This evidence sits in apparent tension with QuoteWizard’s (and Drips’) repeated representations
that compelled production would impose extraordinary burdens on Drips. The Court recognizes,
however, that Drips’ prior production occurred in the past and that there may be factors
regarding that production of which the Court is unaware. The Court therefore makes no
determination at this time as to whether QuoteWizard has carried its burden.

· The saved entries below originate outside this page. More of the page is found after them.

(** X11: [validateJsonString] on a parsed value: it accepts exactly array and object
    roots, with their structure hash; null and primitive roots get the
    root-level message and no hash. *)
Theorem validateJsonString_roots (v : jv) :
  validateJsonString (ParseOk v)
  = if is_container v then (valid, Some (generateStructureHash v))
    else (invalid "JSON must be an object or array at root level", None).
Proof. destruct v; reflexivity. Qed.

(** X12: [processFiles] accepts a dropped file exactly when its lower-cased name ends
    in .json, its text is read and parses to an array or object root; the new
    entry has the id name-stamp, the name, the parsed content and the size. *)
Theorem process_one_accepts_iff (file : DroppedFile) (jf : JsonFile) :
  process_one file = inl jf <->
  ends_with (to_lower (fname file)) ".json" = true /\
  exists v, ftext file = ReadOk (ParseOk v) /\ is_container v = true /\
            jf = mkFile (sapp (fname file) (sapp "-" (fstamp file))) (fname file) v (fsize file).
Proof.
  split; [apply process_one_accepted|].
  intros [He [v [Ht [Hc ->]]]]. unfold process_one. rewrite He, Ht.
  destruct v; simpl in Hc; try discriminate; reflexivity.
Qed.

(** X13: the uploaded list stays clean: if every file in it has a .json name (any
    case) and an array or object root, so does every file after processFiles
    and after removeFile. *)
Theorem uploader_keeps_ok_files (uploaded : list JsonFile) (files : list DroppedFile) (fileId : string) :
  Forall (fun f => uploaded_ok f = true) uploaded ->
  Forall (fun f => uploaded_ok f = true) (updatedFiles (processFiles uploaded files)) /\
  Forall (fun f => uploaded_ok f = true) (removeFile uploaded fileId).
Proof.
  intros Hok. split.
  - unfold processFiles. destruct (process_loop_split files [] []) as [nf [errs [H1 [_ H3]]]].
    rewrite H1. simpl. apply Forall_app. split; [exact Hok|].
    apply Forall_forall. intros jf Hin. destruct (H3 jf Hin) as [file [_ Hp]].
    destruct (process_one_accepted file jf Hp) as [He [v [_ [Hc ->]]]].
    unfold uploaded_ok. simpl. rewrite He, Hc. reflexivity.
  - unfold removeFile. apply Forall_forall. intros f Hf. apply filter_In in Hf as [Hf _].
    rewrite Forall_forall in Hok. exact (Hok f Hf).
Qed.
(** [pos, pos+1, ...] for each of the values, separated by commas. *)
Fixpoint in_list (pos : nat) (values : list value) : list sql_piece :=
  match values with
  | [] => []
  | [_] => [Placeholder pos]
  | _ :: rest => Placeholder pos :: Text ", " :: in_list (S pos) rest
  end.

(** Modelled from the spec: [filter_in(table, field_name, values)] of the
    CRUD statement builder (section 4.4), which is not in the sources (only
    its [InClauseValues] bound is): [column IN (?, ?, ...)] with one
    positional placeholder per value, bound in the given order; an empty
    value sequence fails with [EmptyInClause]. *)
Definition filter_in (table field_name : string) (values : list value)
  : result statement crud_error :=
  match values with
  | [] => Err EmptyInClause
  | _ :: _ =>
      Ok (mk_statement
            ([Text ("SELECT * FROM " ++ table ++ " WHERE " ++ field_name ++ " IN (")]
               ++ in_list 1 values ++ [Text ")"])
            values)
  end.

End Filter.

(** ** lib.rs: the row mapper and [find_by_id] *)

Module RowMapper.

Import Bounds.
Local Open Scope string_scope.

(** The Postgres column types ([postgres_types::Type]) of the model. *)
Inductive pg_type : Type :=
| Pg_Bool | Pg_Char | Pg_Int2 | Pg_Int4 | Pg_Int8 | Pg_Oid
| Pg_Text | Pg_Varchar | Pg_Bpchar | Pg_Name | Pg_Unknown
| Pg_Date | Pg_Timestamp | Pg_Time.

(** The [Debug] text of a [Type]: the name of its [Inner] variant. *)
Definition pg_type_debug (t : pg_type) : string :=
  match t with
  | Pg_Bool => "Bool" | Pg_Char => "Char" | Pg_Int2 => "Int2"
  | Pg_Int4 => "Int4" | Pg_Int8 => "Int8" | Pg_Oid => "Oid"
  | Pg_Text => "Text" | Pg_Varchar => "Varchar" | Pg_Bpchar => "Bpchar"
  | Pg_Name => "Name" | Pg_Unknown => "Unknown" | Pg_Date => "Date"
  | Pg_Timestamp => "Timestamp" | Pg_Time => "Time"
  end.

(** [<T as FromSql>::accepts(ty)] for the Rust types of the model: [i8]
    reads CHAR, [i16] INT2, [i32] INT4, [u32] OID, [i64] INT8, [String] and
    [&str] the text types, and the chrono types DATE, TIMESTAMP and TIME;
    [u8], [u16] and [u64] have no [FromSql] impl. *)
Definition accepts (T : type_id) (ty : pg_type) : bool :=
  match T, ty with
  | T_i8, Pg_Char | T_i16, Pg_Int2 | T_i32, Pg_Int4 | T_u32, Pg_Oid
  | T_i64, Pg_Int8 => true
  | (T_String | T_str_ref), (Pg_Text | Pg_Varchar | Pg_Bpchar | Pg_Name | Pg_Unknown) => true
  | T_NaiveDate, Pg_Date | T_NaiveDateTime, Pg_Timestamp | T_NaiveTime, Pg_Time => true
  | _, _ => false
  end.

(** [std::any::type_name::<T>()]. *)
Definition rust_type_name (T : type_id) : string :=
  match T with
  | T_i8 => "i8" | T_u8 => "u8" | T_i16 => "i16" | T_u16 => "u16"
  | T_i32 => "i32" | T_u32 => "u32" | T_i64 => "i64" | T_u64 => "u64"
  | T_String => "alloc::string::String"
  | T_str_ref => "&str"
  | T_NaiveDate => "chrono::naive::date::NaiveDate"
  | T_NaiveDateTime => "chrono::naive::datetime::NaiveDateTime"
  | T_NaiveTime => "chrono::naive::time::NaiveTime"
  | T_ref_dyn_QueryParameters => "&dyn canyon_crud::bounds::QueryParameters"
  end.

(** A column of a result row: its name and its Postgres type. *)
Record column : Type := mk_column {
  col_name : string;
  col_type : pg_type
}.

(** A result row of tokio-postgres: its columns in order, each with its
    (non-NULL) content as a value: integers at the column's width, text as
    a [String]. *)
Definition row := list (column * value).

(** [FromSql::from_sql] of a cell at an accepted type [T]: the cell's
    content read at [T] (a text cell read as [&str] borrows its text). *)
Definition from_sql (T : type_id) (v : value) : value :=
  match T, v with
  | T_str_ref, V_String s => V_str_ref s
  | _, _ => v
  end.

(** [u8::to_ascii_lowercase]. *)
Definition byte_to_ascii_lowercase (a : ascii) : ascii :=
  let n := nat_of_ascii a in
  if (Nat.leb 65 n && Nat.leb n 90)%bool then ascii_of_nat (n + 32) else a.

(** The byte-wise comparison of [<[u8]>::eq_ignore_ascii_case]. *)
Fixpoint bytes_eq_ignore_ascii_case (a b : string) : bool :=
  match a, b with
  | EmptyString, EmptyString => true
  | String x a', String y b' =>
      Ascii.eqb (byte_to_ascii_lowercase x) (byte_to_ascii_lowercase y)
      && bytes_eq_ignore_ascii_case a' b'
  | _, _ => false
  end.

(** [str::eq_ignore_ascii_case]: same length and equal bytes up to ASCII
    case. *)
Definition eq_ignore_ascii_case (a b : string) : bool :=
  Nat.eqb (String.length a) (String.length b) && bytes_eq_ignore_ascii_case a b.

(** [columns.iter().position(p)], with the element found. *)
Fixpoint position {A : Type} (p : A -> bool) (l : list A) : option (nat * A) :=
  match l with
  | [] => None
  | x :: rest =>
      if p x then Some (0%nat, x)
      else option_map (fun '(i, y) => (S i, y)) (position p rest)
  end.

(** [<str as RowIndex>::__idx]: the first column of exactly that name, else
    the first column whose name equals it up to ASCII case. *)
Definition column_idx (r : row) (name : string) : option (nat * (column * value)) :=
  match position (fun c => String.eqb (col_name (fst c)) name) r with
  | Some found => Some found
  | None => position (fun c => eq_ignore_ascii_case (col_name (fst c)) name) r
  end.

(** The errors [Row::try_get] returns: [Error::column(name)] when no
    column matches, [Error::from_sql(WrongType, idx)] when the column's type
    is not one [T] accepts. *)
Inductive pg_error : Type :=
| Error_Column (name : string)
| Error_FromSql_WrongType (idx : nat) (postgres : pg_type) (rust : type_id).

(** [Row::try_get::<&str, T>(name)]. *)
Definition try_get (r : row) (name : string) (T : type_id) : result value pg_error :=
  match column_idx r name with
  | None => Err (Error_Column name)
  | Some (idx, (col, v)) =>
      if accepts T (col_type col) then Ok (from_sql T v)
      else Err (Error_FromSql_WrongType idx (col_type col) T)
  end.

Definition dq : string := String (ascii_of_nat 34) EmptyString.

Definition hex_digit (d : nat) : ascii :=
  ascii_of_nat (if Nat.ltb d 10 then 48 + d else 87 + d).

(** [char::escape_debug] as [<str as Debug>] applies it, on one byte: the
    ASCII escapes, [\u{..}] for the other ASCII control characters. A
    non-ASCII byte is copied: the model's strings are the UTF-8 bytes, and
    printable non-ASCII characters are printed as they are. *)
Definition escape_debug_byte (a : ascii) : string :=
  let n := nat_of_ascii a in
  if Nat.eqb n 0 then "\0"
  else if Nat.eqb n 9 then "\t"
  else if Nat.eqb n 10 then "\n"
  else if Nat.eqb n 13 then "\r"
  else if Nat.eqb n 34 then String (ascii_of_nat 92) dq
  else if Nat.eqb n 92 then "\\"
  else if (Nat.ltb n 32 || Nat.eqb n 127)%bool then
    "\u{" ++ (if Nat.ltb n 16 then String (hex_digit n) EmptyString
              else String (hex_digit (Nat.div n 16))
                     (String (hex_digit (Nat.modulo n 16)) EmptyString)) ++ "}"
  else String a EmptyString.

Fixpoint escape_debug (s : string) : string :=
  match s with
  | EmptyString => EmptyString
  | String a s' => escape_debug_byte a ++ escape_debug s'
  end.

(** [<str as Debug>::fmt]. *)
Definition debug_str (s : string) : string := dq ++ escape_debug s ++ dq.

(** [<tokio_postgres::Error as Debug>::fmt]: the [kind] and [cause] fields. *)
Definition debug_error (e : pg_error) : string :=
  match e with
  | Error_Column name =>
      "Error { kind: Column(" ++ debug_str name ++ "), cause: None }"
  | Error_FromSql_WrongType idx ty T =>
      "Error { kind: FromSql(" ++ Filter.nat_to_string idx
      ++ "), cause: Some(WrongType { postgres: " ++ pg_type_debug ty
      ++ ", rust: " ++ debug_str (rust_type_name T) ++ " }) }"
  end.

(** The panic message of [Result::expect(msg)] on [Err(e)]:
    [format!("{msg}: {e:?}")]. *)
Definition expect_panic (msg : string) (e : pg_error) : string :=
  msg ++ ": " ++ debug_error e.

(** A struct field: its identifier and its Rust type. *)
Definition field := (string * type_id)%type.

(** An entity: its fields' identifiers with their values, in declared order. *)
Definition entity := list (string * value).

The Court shall allow QuoteWizard to submit a supplemental filing explaining why
production of the documents at issue would constitute undue burden, in light of the evidence
discussed above. Drips is also invited to submit its own filing addressing its prior production,
should it so choose. Any such appearance by Drips shall be deemed to be for the limited purpose
of addressing this question and shall not be construed as consent to the Court’s jurisdiction more
generally. Should QuoteWizard or Drips choose to submit a supplementary filing, all facts or
explanations offered in the filing must be supported by affidavits. Any such filing is due within
seven days from the date of this Order and is limited to 7 pages. Any response by Mantha is due
seven days thereafter and is also limited to 7 pages.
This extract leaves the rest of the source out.